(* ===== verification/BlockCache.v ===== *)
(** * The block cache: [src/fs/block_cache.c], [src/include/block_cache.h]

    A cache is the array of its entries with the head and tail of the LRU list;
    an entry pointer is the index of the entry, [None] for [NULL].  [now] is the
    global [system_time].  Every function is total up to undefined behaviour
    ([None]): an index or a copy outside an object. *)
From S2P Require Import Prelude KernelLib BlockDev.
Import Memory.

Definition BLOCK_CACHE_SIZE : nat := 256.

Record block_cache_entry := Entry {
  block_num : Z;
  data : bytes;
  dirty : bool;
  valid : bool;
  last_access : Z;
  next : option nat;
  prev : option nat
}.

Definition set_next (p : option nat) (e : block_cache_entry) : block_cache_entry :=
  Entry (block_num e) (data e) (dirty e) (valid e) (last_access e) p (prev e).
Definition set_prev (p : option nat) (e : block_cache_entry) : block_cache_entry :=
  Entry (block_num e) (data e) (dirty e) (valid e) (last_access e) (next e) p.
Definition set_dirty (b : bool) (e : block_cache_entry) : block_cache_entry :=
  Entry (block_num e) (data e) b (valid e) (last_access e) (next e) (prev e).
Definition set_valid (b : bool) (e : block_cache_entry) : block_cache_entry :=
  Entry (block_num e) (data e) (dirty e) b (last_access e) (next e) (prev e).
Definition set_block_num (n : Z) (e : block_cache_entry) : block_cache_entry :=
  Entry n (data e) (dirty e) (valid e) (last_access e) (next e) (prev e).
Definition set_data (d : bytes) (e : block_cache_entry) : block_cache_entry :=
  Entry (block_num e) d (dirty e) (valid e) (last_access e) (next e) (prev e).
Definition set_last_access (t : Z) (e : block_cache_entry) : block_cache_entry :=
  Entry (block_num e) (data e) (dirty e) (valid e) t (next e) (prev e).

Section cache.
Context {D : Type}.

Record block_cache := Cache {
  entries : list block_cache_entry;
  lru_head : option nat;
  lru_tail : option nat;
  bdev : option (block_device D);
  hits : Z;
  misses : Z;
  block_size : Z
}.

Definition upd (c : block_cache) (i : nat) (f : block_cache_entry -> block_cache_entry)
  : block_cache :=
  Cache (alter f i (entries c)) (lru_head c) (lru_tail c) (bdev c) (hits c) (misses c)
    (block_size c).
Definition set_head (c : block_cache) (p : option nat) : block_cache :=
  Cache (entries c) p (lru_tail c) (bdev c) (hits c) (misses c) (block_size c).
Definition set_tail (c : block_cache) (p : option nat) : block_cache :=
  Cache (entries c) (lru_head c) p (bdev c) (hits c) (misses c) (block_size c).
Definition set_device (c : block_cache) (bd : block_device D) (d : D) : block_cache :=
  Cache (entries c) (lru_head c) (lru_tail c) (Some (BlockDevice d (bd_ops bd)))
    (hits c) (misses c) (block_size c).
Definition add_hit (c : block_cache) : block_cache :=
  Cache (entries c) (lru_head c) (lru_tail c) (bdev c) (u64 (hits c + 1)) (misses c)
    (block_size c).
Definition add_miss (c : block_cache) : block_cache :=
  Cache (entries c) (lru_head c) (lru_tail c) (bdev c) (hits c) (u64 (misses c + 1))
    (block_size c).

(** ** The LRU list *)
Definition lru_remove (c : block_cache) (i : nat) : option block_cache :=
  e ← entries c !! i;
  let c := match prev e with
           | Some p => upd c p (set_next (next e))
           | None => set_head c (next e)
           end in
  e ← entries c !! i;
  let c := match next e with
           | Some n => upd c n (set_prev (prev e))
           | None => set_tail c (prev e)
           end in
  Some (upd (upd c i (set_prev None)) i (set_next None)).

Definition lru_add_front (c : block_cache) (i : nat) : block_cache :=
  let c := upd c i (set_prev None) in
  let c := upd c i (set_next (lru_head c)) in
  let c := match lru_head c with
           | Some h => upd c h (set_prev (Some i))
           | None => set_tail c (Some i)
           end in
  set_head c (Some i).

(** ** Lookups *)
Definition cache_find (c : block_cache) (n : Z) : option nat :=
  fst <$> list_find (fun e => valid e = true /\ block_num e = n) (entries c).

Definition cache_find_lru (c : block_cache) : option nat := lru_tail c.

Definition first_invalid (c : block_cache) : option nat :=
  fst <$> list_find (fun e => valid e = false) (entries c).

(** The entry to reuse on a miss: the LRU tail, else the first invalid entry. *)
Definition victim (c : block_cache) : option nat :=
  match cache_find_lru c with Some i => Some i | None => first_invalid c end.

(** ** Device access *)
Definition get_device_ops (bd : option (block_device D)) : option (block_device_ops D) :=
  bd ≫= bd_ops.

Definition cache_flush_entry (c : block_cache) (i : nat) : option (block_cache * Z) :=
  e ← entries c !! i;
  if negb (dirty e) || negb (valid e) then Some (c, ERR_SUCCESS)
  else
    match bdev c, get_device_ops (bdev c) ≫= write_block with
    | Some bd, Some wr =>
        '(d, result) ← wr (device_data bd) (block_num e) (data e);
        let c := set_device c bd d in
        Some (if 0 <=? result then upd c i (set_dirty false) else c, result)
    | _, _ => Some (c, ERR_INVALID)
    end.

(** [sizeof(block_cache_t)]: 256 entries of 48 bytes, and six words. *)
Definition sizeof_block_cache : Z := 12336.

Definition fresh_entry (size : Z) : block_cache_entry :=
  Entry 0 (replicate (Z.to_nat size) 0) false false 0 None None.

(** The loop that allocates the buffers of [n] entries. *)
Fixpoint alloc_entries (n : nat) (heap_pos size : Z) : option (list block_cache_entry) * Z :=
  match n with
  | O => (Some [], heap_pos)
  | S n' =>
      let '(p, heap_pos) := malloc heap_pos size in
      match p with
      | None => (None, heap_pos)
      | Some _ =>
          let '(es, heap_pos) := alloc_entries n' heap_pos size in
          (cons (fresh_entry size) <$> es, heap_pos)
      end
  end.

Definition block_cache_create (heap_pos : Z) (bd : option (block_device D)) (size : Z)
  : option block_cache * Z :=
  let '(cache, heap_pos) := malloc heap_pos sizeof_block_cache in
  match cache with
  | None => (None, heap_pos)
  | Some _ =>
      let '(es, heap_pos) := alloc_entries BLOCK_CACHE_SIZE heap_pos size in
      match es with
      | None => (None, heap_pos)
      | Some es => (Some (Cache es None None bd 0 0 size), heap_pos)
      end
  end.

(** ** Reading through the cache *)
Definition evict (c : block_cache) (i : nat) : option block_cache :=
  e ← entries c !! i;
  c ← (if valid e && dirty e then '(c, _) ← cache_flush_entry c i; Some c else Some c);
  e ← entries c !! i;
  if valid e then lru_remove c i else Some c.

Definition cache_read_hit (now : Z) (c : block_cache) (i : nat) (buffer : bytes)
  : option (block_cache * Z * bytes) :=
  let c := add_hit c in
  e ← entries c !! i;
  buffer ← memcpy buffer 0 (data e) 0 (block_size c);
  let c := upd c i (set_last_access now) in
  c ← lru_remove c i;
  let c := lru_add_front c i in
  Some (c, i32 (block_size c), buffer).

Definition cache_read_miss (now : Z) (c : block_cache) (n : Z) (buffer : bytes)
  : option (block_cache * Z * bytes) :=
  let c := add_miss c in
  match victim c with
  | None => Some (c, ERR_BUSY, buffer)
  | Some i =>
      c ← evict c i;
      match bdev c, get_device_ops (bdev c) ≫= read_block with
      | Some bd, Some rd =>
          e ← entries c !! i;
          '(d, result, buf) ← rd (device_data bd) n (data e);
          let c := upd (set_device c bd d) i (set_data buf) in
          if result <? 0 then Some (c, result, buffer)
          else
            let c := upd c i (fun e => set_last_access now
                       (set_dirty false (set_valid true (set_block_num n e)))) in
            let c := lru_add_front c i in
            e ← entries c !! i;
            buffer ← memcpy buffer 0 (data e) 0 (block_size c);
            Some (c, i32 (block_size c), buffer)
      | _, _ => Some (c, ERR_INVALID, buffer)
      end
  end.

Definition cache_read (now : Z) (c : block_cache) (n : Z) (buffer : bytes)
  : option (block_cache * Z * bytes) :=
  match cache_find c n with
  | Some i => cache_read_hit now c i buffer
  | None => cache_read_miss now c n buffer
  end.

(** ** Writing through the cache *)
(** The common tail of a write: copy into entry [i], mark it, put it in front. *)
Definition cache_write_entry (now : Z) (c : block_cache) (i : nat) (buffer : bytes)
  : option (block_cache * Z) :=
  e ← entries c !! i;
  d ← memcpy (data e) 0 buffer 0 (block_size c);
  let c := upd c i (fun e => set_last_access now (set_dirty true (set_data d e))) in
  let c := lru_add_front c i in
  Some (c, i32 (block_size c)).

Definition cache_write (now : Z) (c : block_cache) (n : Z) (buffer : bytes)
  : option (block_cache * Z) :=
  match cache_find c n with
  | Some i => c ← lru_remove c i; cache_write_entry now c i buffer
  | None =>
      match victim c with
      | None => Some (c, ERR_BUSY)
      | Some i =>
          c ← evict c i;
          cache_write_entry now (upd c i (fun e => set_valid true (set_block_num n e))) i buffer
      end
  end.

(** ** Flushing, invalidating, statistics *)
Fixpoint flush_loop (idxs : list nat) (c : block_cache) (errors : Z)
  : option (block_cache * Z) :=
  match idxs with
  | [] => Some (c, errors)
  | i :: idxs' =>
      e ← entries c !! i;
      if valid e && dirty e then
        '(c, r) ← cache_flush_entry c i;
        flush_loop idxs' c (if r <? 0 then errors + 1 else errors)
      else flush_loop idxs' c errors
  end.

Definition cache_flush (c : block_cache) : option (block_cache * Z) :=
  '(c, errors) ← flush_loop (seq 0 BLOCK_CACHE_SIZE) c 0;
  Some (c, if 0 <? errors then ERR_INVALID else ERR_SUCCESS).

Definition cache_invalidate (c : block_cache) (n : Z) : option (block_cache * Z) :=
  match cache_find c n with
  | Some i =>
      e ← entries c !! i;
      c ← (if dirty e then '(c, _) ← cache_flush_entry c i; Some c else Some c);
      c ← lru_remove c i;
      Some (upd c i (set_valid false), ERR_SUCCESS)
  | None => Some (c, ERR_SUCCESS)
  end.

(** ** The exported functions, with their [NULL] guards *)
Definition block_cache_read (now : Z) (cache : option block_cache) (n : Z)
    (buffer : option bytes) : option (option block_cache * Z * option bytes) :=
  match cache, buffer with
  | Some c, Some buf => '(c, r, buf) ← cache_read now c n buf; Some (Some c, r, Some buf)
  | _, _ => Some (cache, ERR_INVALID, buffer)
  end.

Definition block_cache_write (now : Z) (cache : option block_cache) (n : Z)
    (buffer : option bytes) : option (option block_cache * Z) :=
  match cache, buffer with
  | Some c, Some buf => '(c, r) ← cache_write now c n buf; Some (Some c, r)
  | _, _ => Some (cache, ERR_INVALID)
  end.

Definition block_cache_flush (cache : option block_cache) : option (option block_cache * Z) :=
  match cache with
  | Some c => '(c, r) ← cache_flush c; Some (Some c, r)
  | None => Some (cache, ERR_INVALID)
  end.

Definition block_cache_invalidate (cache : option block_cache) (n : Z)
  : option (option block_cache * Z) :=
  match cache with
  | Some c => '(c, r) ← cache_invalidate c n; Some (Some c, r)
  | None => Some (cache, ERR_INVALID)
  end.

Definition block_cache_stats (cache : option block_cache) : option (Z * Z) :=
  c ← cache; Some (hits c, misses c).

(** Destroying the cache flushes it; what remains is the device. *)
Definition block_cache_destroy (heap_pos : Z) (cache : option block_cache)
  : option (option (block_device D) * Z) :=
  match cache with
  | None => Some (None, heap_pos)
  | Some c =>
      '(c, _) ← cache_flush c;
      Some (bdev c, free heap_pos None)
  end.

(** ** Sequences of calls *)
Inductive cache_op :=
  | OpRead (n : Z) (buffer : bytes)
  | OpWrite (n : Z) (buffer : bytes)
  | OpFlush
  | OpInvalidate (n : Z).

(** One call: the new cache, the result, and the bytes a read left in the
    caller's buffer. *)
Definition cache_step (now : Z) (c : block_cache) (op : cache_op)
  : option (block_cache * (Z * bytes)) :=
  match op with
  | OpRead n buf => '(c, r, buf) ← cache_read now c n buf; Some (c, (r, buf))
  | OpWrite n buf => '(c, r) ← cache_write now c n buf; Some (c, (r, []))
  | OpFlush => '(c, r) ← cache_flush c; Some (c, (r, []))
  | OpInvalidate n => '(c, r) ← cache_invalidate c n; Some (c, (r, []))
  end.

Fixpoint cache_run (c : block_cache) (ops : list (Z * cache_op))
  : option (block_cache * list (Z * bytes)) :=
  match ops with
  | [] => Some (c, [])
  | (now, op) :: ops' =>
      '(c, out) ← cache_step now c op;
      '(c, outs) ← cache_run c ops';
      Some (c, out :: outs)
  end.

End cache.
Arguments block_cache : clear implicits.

**Goal of the exercise:** From the entries above, copy every line containing the word "true".

**Exercise answer:**
  fst <$> list_find (fun e => valid e = true /\ block_num e = n) (entries c).
                       (set_dirty false (set_valid true (set_block_num n e)))) in
  let c := upd c i (fun e => set_last_access now (set_dirty true (set_data d e))) in
          cache_write_entry now (upd c i (fun e => set_valid true (set_block_num n e))) i buffer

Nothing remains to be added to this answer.